== Exercise objective ==
The data beneath this task is to be duplicated exactly, in its entirety.

────────────────

(** C34. Listing a namespace ends after as many rounds as the server has pages and gives the
    keys of all names of all pages in order, or the error of the first name that cannot be
    read; with a server that leaves out the token of the next page it never ends, however
    many rounds it has. *)
Theorem listing_ends version p s :
  (∀ pages fuel, served (build_obfuscated_prefix version p s) None pages → (length pages < fuel)%nat →
     list_all_keys list_key_versions version fuel p s =
       Some (try_map (extract_key version) (concat pages))) ∧
  (∀ page ks, list_key_versions (build_obfuscated_prefix version p s) None = Some (page, None) →
     try_map (extract_key version) page = Ok ks →
     ∀ fuel, list_all_keys list_key_versions version fuel p s = None).
Proof.
  unfold list_all_keys. split.
  - intros pages fuel Hs Hf. rewrite (list_pages_served _ _ _ pages) by done.
    by destruct (try_map _ _).
  - intros page ks Hl Hk fuel. generalize (@nil string).
    induction fuel as [|fuel IH]; intros names; cbn; [done|]. rewrite Hl, Hk. apply IH.
Qed.
End listing.

Lemma append_assoc (a b c : string) : (a +:+ b) +:+ c = a +:+ (b +:+ c).
Proof. induction a as [|x a IH]; [done|]. change (String x ((a +:+ b) +:+ c) = String x (a +:+ (b +:+ c))). by rewrite IH. Qed.
Lemma prefix_append (a b : string) : String.prefix a (a +:+ b) = true.
Proof.
  induction a as [|x a IH]; [by destruct b|]. change (String x a +:+ b) with (String x (a +:+ b)).
  cbn. by destruct (Ascii.ascii_dec x x).
Qed.

(** In schema version 0 the prefix of a namespace is also a prefix of the names of every
    namespace whose secondary name continues it: listing one lists the keys of the other
    too, and listing with an empty secondary namespace those of all of the primary one. *)
Theorem v0_listing_mixes p s x k :
  valid (p, s +:+ x, k) → p ≠ EmptyString →
  String.prefix (build_obfuscated_prefix V0 p s) (build_obfuscated_key V0 (p, s +:+ x, k)) = true ∧
  extract_key V0 (build_obfuscated_key V0 (p, s +:+ x, k)) = Ok k.
Proof.
  intros (P & S & _ & _)%(check_location_Ok _ _ hash_not_allowed) Hp. simpl in *.
  rewrite decide_False by done. split.
  - replace (p +:+ String hash ((s +:+ x) +:+ String hash (obfuscate k)))
      with ((p +:+ String hash s) +:+ (x +:+ String hash (obfuscate k))); [apply prefix_append|].
    rewrite !append_assoc. by change (String hash s +:+ ?r) with (String hash (s +:+ r)).
  - unfold extract_key. rewrite after_hash_app by done. simpl. rewrite after_hash_app by done.
    apply deobfuscate_obfuscate.
Qed.

End laws.

Section schema.
(** ** The schema version *)

Definition VSS_SCHEMA_VERSION_KEY : string := "vss_schema_version".
Definition V0_BDK_WALLET_PREFIX : string := "bdk_wallet#".
Definition schema_store_key : string :=
  obfuscate (EmptyString +:+ String hash EmptyString) +:+ String hash (obfuscate VSS_SCHEMA_VERSION_KEY).

(** The TLV form of the schema version. *)
Context (encode : VssSchemaVersion → bytes) (decode : bytes → option VssSchemaVersion).

(** Which requests the server answers. *)
Record schema_io := mkSchemaIo { get_answers : bool; list_answers : bool; put_answers : bool; entropy : bytes }.
Definition any_with_prefix (prefix : string) (m : gmap string bytes) : bool :=
  existsb (λ '(name, _), String.prefix prefix name) (map_to_list m).

Definition determine_and_write_schema_version (io : schema_io) :
    cmd (gmap string bytes) ErrorKind VssSchemaVersion :=
  with_state (λ m,
    match get_object (get_answers io) schema_store_key m with
    | Failed => fail KindOther
    | Found value =>
        storable ← lift (ok_or (decode_storable value) KindOther);
        decrypted ← lift (map_err (λ _, KindOther) (deconstruct storable schema_store_key));
        lift (ok_or (decode decrypted) KindOther)
    | NoSuchKey =>
        if negb (list_answers io) then fail KindOther
        else if any_with_prefix V0_BDK_WALLET_PREFIX m then mret V0
        else if put_answers io then
          _ ← modify (insert schema_store_key
                        (encode_to_vec (build (entropy io) (encode V1) schema_store_key)));
          mret V1
        else fail KindOther
    end).

Context {VCS : VssCryptoSpec Storable} (decode_encode_version : ∀ v, decode (encode v) = Some v).

(** Opening the store decides the schema version for good: it writes nothing unless it
    finds neither a stored version nor wallet data, then it stores version 1; any later
    opening, whatever other objects were added, changed or removed meanwhile, decides the
    same as long as the stored version (or, for version 0, some wallet data) is there. *)
Theorem schema_version_stable io io' m m1 version :
  determine_and_write_schema_version io m = (m1, Ok version) →
  (m1 = m ∨ version = V1 ∧ m !! schema_store_key = None ∧
     m1 = <[schema_store_key := encode_to_vec (build (entropy io) (encode V1) schema_store_key)]> m) ∧
  (∀ m2, get_answers io' = true → list_answers io' = true →
     m2 !! schema_store_key = m1 !! schema_store_key →
     (m1 !! schema_store_key = None → any_with_prefix V0_BDK_WALLET_PREFIX m2 = true) →
     determine_and_write_schema_version io' m2 = (m2, Ok version)).
Proof.
  unfold determine_and_write_schema_version, with_state, get_object. intros H.
  destruct (get_answers io); [|done]. destruct (m !! schema_store_key) as [value|] eqn:Hm.
  - assert (m1 = m) as ->.
    { revert H. unfold mbind, cmd_bind, lift. by repeat (case_match; try done); intros [= <- _]. }
    split; [by left|]. intros m2 -> _ Hm2 _. rewrite Hm2, Hm. revert H. unfold mbind, cmd_bind, lift.
    destruct (ok_or (decode_storable value) KindOther); [|done..]. destruct (map_err _ _); [|done..].
    by intros [= ->].
  - destruct (list_answers io); simpl in H; [|done].
    destruct (any_with_prefix V0_BDK_WALLET_PREFIX m) eqn:Hp.
    + injection H as <- <-. split; [by left|]. intros m2 -> -> Hm2 Hw. rewrite Hm2, Hm. simpl. by rewrite Hw.
    + destruct (put_answers io); [|done]. injection H as <- <-. split; [by right|].
      intros m2 -> _ Hm2 _. rewrite Hm2, lookup_insert_eq. unfold mbind, cmd_bind, lift.
      rewrite decode_encode. simpl. rewrite deconstruct_build. simpl. by rewrite decode_encode_version.
Qed.
End schema.
End names.
End VssStore.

────────────────

== Response to the exercise ==
(** C34. Listing a namespace ends after as many rounds as the server has pages and gives the
    keys of all names of all pages in order, or the error of the first name that cannot be
    read; with a server that leaves out the token of the next page it never ends, however
    many rounds it has. *)
Theorem listing_ends version p s :
  (∀ pages fuel, served (build_obfuscated_prefix version p s) None pages → (length pages < fuel)%nat →
     list_all_keys list_key_versions version fuel p s =
       Some (try_map (extract_key version) (concat pages))) ∧
  (∀ page ks, list_key_versions (build_obfuscated_prefix version p s) None = Some (page, None) →
     try_map (extract_key version) page = Ok ks →
     ∀ fuel, list_all_keys list_key_versions version fuel p s = None).
Proof.
  unfold list_all_keys. split.
  - intros pages fuel Hs Hf. rewrite (list_pages_served _ _ _ pages) by done.
    by destruct (try_map _ _).
  - intros page ks Hl Hk fuel. generalize (@nil string).
    induction fuel as [|fuel IH]; intros names; cbn; [done|]. rewrite Hl, Hk. apply IH.
Qed.
End listing.

Lemma append_assoc (a b c : string) : (a +:+ b) +:+ c = a +:+ (b +:+ c).
Proof. induction a as [|x a IH]; [done|]. change (String x ((a +:+ b) +:+ c) = String x (a +:+ (b +:+ c))). by rewrite IH. Qed.
Lemma prefix_append (a b : string) : String.prefix a (a +:+ b) = true.
Proof.
  induction a as [|x a IH]; [by destruct b|]. change (String x a +:+ b) with (String x (a +:+ b)).
  cbn. by destruct (Ascii.ascii_dec x x).
Qed.

(** In schema version 0 the prefix of a namespace is also a prefix of the names of every
    namespace whose secondary name continues it: listing one lists the keys of the other
    too, and listing with an empty secondary namespace those of all of the primary one. *)
Theorem v0_listing_mixes p s x k :
  valid (p, s +:+ x, k) → p ≠ EmptyString →
  String.prefix (build_obfuscated_prefix V0 p s) (build_obfuscated_key V0 (p, s +:+ x, k)) = true ∧
  extract_key V0 (build_obfuscated_key V0 (p, s +:+ x, k)) = Ok k.
Proof.
  intros (P & S & _ & _)%(check_location_Ok _ _ hash_not_allowed) Hp. simpl in *.
  rewrite decide_False by done. split.
  - replace (p +:+ String hash ((s +:+ x) +:+ String hash (obfuscate k)))
      with ((p +:+ String hash s) +:+ (x +:+ String hash (obfuscate k))); [apply prefix_append|].
    rewrite !append_assoc. by change (String hash s +:+ ?r) with (String hash (s +:+ r)).
  - unfold extract_key. rewrite after_hash_app by done. simpl. rewrite after_hash_app by done.
    apply deobfuscate_obfuscate.
Qed.

End laws.

Section schema.
(** ** The schema version *)

Definition VSS_SCHEMA_VERSION_KEY : string := "vss_schema_version".
Definition V0_BDK_WALLET_PREFIX : string := "bdk_wallet#".
Definition schema_store_key : string :=
  obfuscate (EmptyString +:+ String hash EmptyString) +:+ String hash (obfuscate VSS_SCHEMA_VERSION_KEY).

(** The TLV form of the schema version. *)
Context (encode : VssSchemaVersion → bytes) (decode : bytes → option VssSchemaVersion).

(** Which requests the server answers. *)
Record schema_io := mkSchemaIo { get_answers : bool; list_answers : bool; put_answers : bool; entropy : bytes }.
Definition any_with_prefix (prefix : string) (m : gmap string bytes) : bool :=
  existsb (λ '(name, _), String.prefix prefix name) (map_to_list m).

Definition determine_and_write_schema_version (io : schema_io) :
    cmd (gmap string bytes) ErrorKind VssSchemaVersion :=
  with_state (λ m,
    match get_object (get_answers io) schema_store_key m with
    | Failed => fail KindOther
    | Found value =>
        storable ← lift (ok_or (decode_storable value) KindOther);
        decrypted ← lift (map_err (λ _, KindOther) (deconstruct storable schema_store_key));
        lift (ok_or (decode decrypted) KindOther)
    | NoSuchKey =>
        if negb (list_answers io) then fail KindOther
        else if any_with_prefix V0_BDK_WALLET_PREFIX m then mret V0
        else if put_answers io then
          _ ← modify (insert schema_store_key
                        (encode_to_vec (build (entropy io) (encode V1) schema_store_key)));
          mret V1
        else fail KindOther
    end).

Context {VCS : VssCryptoSpec Storable} (decode_encode_version : ∀ v, decode (encode v) = Some v).

(** Opening the store decides the schema version for good: it writes nothing unless it
    finds neither a stored version nor wallet data, then it stores version 1; any later
    opening, whatever other objects were added, changed or removed meanwhile, decides the
    same as long as the stored version (or, for version 0, some wallet data) is there. *)
Theorem schema_version_stable io io' m m1 version :
  determine_and_write_schema_version io m = (m1, Ok version) →
  (m1 = m ∨ version = V1 ∧ m !! schema_store_key = None ∧
     m1 = <[schema_store_key := encode_to_vec (build (entropy io) (encode V1) schema_store_key)]> m) ∧
  (∀ m2, get_answers io' = true → list_answers io' = true →
     m2 !! schema_store_key = m1 !! schema_store_key →
     (m1 !! schema_store_key = None → any_with_prefix V0_BDK_WALLET_PREFIX m2 = true) →
     determine_and_write_schema_version io' m2 = (m2, Ok version)).
Proof.
  unfold determine_and_write_schema_version, with_state, get_object. intros H.
  destruct (get_answers io); [|done]. destruct (m !! schema_store_key) as [value|] eqn:Hm.
  - assert (m1 = m) as ->.
    { revert H. unfold mbind, cmd_bind, lift. by repeat (case_match; try done); intros [= <- _]. }
    split; [by left|]. intros m2 -> _ Hm2 _. rewrite Hm2, Hm. revert H. unfold mbind, cmd_bind, lift.
    destruct (ok_or (decode_storable value) KindOther); [|done..]. destruct (map_err _ _); [|done..].
    by intros [= ->].
  - destruct (list_answers io); simpl in H; [|done].
    destruct (any_with_prefix V0_BDK_WALLET_PREFIX m) eqn:Hp.
    + injection H as <- <-. split; [by left|]. intros m2 -> -> Hm2 Hw. rewrite Hm2, Hm. simpl. by rewrite Hw.
    + destruct (put_answers io); [|done]. injection H as <- <-. split; [by right|].
      intros m2 -> _ Hm2 _. rewrite Hm2, lookup_insert_eq. unfold mbind, cmd_bind, lift.
      rewrite decode_encode. simpl. rewrite deconstruct_build. simpl. by rewrite decode_encode_version.
Qed.
End schema.
End names.
End VssStore.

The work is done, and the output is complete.